EXERCISE:
Produce a copy of every line in the records that holds the string "Theorem".

DATASET:
———

(** X15.  The first region of a run gets what the documentation says: with
    [areacello] as the first key and a region [r] as the second, the entry
    of [r] holds, for every lead, the quantiles 1/3 and 2/3 of the pooled
    area-weighted means [sum(value*mask*area) / sum(mask*area)] of the
    gridded variable. *)
Theorem first_region_by_the_formula
        (cells_of : list (list (list (list Regional.qval))))
        (da_area mask : list Regional.qval) (r : string)
        (rest : list (string * list Regional.qval)) :
  String.eqb r "areacello" = false ->
  exists tail : Regional.TercileBoundaries,
    Regional.regional_tercile (Regional.gridded cells_of)
      (("areacello"%string, da_area) :: (r, mask) :: rest)
    = Py.Ok
        ((r, map (fun per_init =>
                    let sample :=
                      map (fun cells =>
                             Regional.area_weighted_mean cells mask da_area)
                          (List.concat per_init) in
                    (Regional.nanquantile (1 # 3) sample,
                     Regional.nanquantile (2 # 3) sample)) cells_of)
         :: tail).
Proof.
  intros Hr.
  set (st0 := Regional.mkLoopState (Regional.gridded cells_of) [] []).
  set (da1 := map (map (map (fun x => Regional.regional_mean x mask da_area)))
                  (Regional.gridded cells_of)).
  assert (Hs1 : Regional.region_step da_area st0 ("areacello"%string, da_area)
                = st0) by reflexivity.
  assert (Hs2 : Regional.region_step da_area st0 (r, mask)
                = Regional.mkLoopState da1 [Regional.tercile_of da1] [r]).
  { unfold Regional.region_step. rewrite Hr. reflexivity. }
  assert (Hget : Regional.getitem (("areacello"%string, da_area) :: (r, mask) :: rest)
                                  "areacello" = Py.Ok da_area) by reflexivity.
  unfold Regional.regional_tercile. rewrite Hget. cbn [Py.bind Py.Ok].
  unfold Regional.region_loop. cbn [fold_left]. fold st0. rewrite Hs1, Hs2.
  set (st1 := Regional.mkLoopState da1 [Regional.tercile_of da1] [r]).
  destruct (region_loop_appends da_area rest st1) as [more Hmore].
  destruct (region_loop_state da_area rest st1) as [Hnames _].
  unfold Regional.region_loop in Hmore, Hnames. rewrite Hmore, Hnames.
  subst st1. cbn [Regional.reg_tercile_list Regional.reg_list app combine].
  eexists. f_equal. f_equal. f_equal.
  subst da1. unfold Regional.tercile_of, Regional.gridded. rewrite !map_map.
  apply map_ext. intros per_init. cbv zeta.
  rewrite <- (first_pass_sample mask da_area per_init).
  rewrite !map_map. reflexivity.
Qed.

Lemma first_region_by_the_formula_witness :
  exists tail : Regional.TercileBoundaries,
    Regional.regional_tercile (Regional.gridded [[[ [Some 1; Some 3] ]]])
      [("areacello"%string, [Some 1; Some 1]);
       ("B"%string, [Some 0; Some 1]);
       ("A"%string, [Some 1; Some 0])]
    = Py.Ok
        (("B"%string,
          map (fun per_init =>
                 let sample :=
                   map (fun cells =>
                          Regional.area_weighted_mean cells [Some 0; Some 1]
                                                      [Some 1; Some 1])
                       (List.concat per_init) in
                 (Regional.nanquantile (1 # 3) sample,
                  Regional.nanquantile (2 # 3) sample)) [[[ [Some 1; Some 3] ]]])
         :: tail).
Proof.
  apply (first_region_by_the_formula [[[ [Some 1; Some 3] ]]]
           [Some 1; Some 1] [Some 0; Some 1] "B"%string
           [("A"%string, [Some 1; Some 0])]).
  reflexivity.
Defined.

Section ReducedVariable.

Import Regional.
Local Open Scope Q_scope.

Lemma finite_of_nan_products (ws : list qval) :
  Nan.finite (map (qmul None) ws) = [].
Proof.
  unfold Nan.finite. induction ws as [| w ws IH]; [reflexivity|].
  cbn [map flat_map qmul app]. exact IH.
Qed.

End ReducedVariable.

(** X16.  A pass of the region loop over a variable that an earlier pass
    has already reduced does not look at the grid again: for any region
    with area, a number comes back as the same number, and NaN (an earlier
    region without area) comes back as 0, because the sum skips NaN. *)
Theorem pass_over_reduced_variable (v : Q) (mask area : list Regional.qval) :
  ~ Regional.nansum (Regional.mul2 mask area) == 0 ->
  (exists w : Q,
      Regional.regional_mean (Regional.Reduced (Some v)) mask area
      = Regional.Reduced (Some w) /\ w == v) /\
  (exists z : Q,
      Regional.regional_mean (Regional.Reduced None) mask area
      = Regional.Reduced (Some z) /\ z == 0).
Proof.
  intros Hden. split; [exact (regional_mean_of_reduced v mask area Hden)|].
  unfold Regional.regional_mean, Regional.qdiv. cbn [Regional.times_mask_area].
  destruct (Qeq_bool (Regional.nansum (Regional.mul2 mask area)) 0) eqn:E.
  - apply Qeq_bool_iff in E. contradiction.
  - eexists. split; [reflexivity|].
    unfold Regional.nansum at 1. rewrite finite_of_nan_products.
    cbn [Regional.Qsum fold_right]. field. exact Hden.
Qed.

Lemma pass_over_reduced_variable_witness :
  (exists w : Q,
      Regional.regional_mean (Regional.Reduced (Some 1)) [Some 0; Some 1]
                             [Some 1; Some 1]
      = Regional.Reduced (Some w) /\ w == 1) /\
  (exists z : Q,
      Regional.regional_mean (Regional.Reduced None) [Some 0; Some 1]
                             [Some 1; Some 1]
      = Regional.Reduced (Some z) /\ z == 0).
Proof.
  apply (pass_over_reduced_variable 1 [Some 0; Some 1] [Some 1; Some 1]).
  intros H. vm_compute in H. discriminate H.
Defined.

———

OUTPUT BELOW:
Theorem first_region_by_the_formula
Theorem pass_over_reduced_variable (v : Q) (mask area : list Regional.qval) :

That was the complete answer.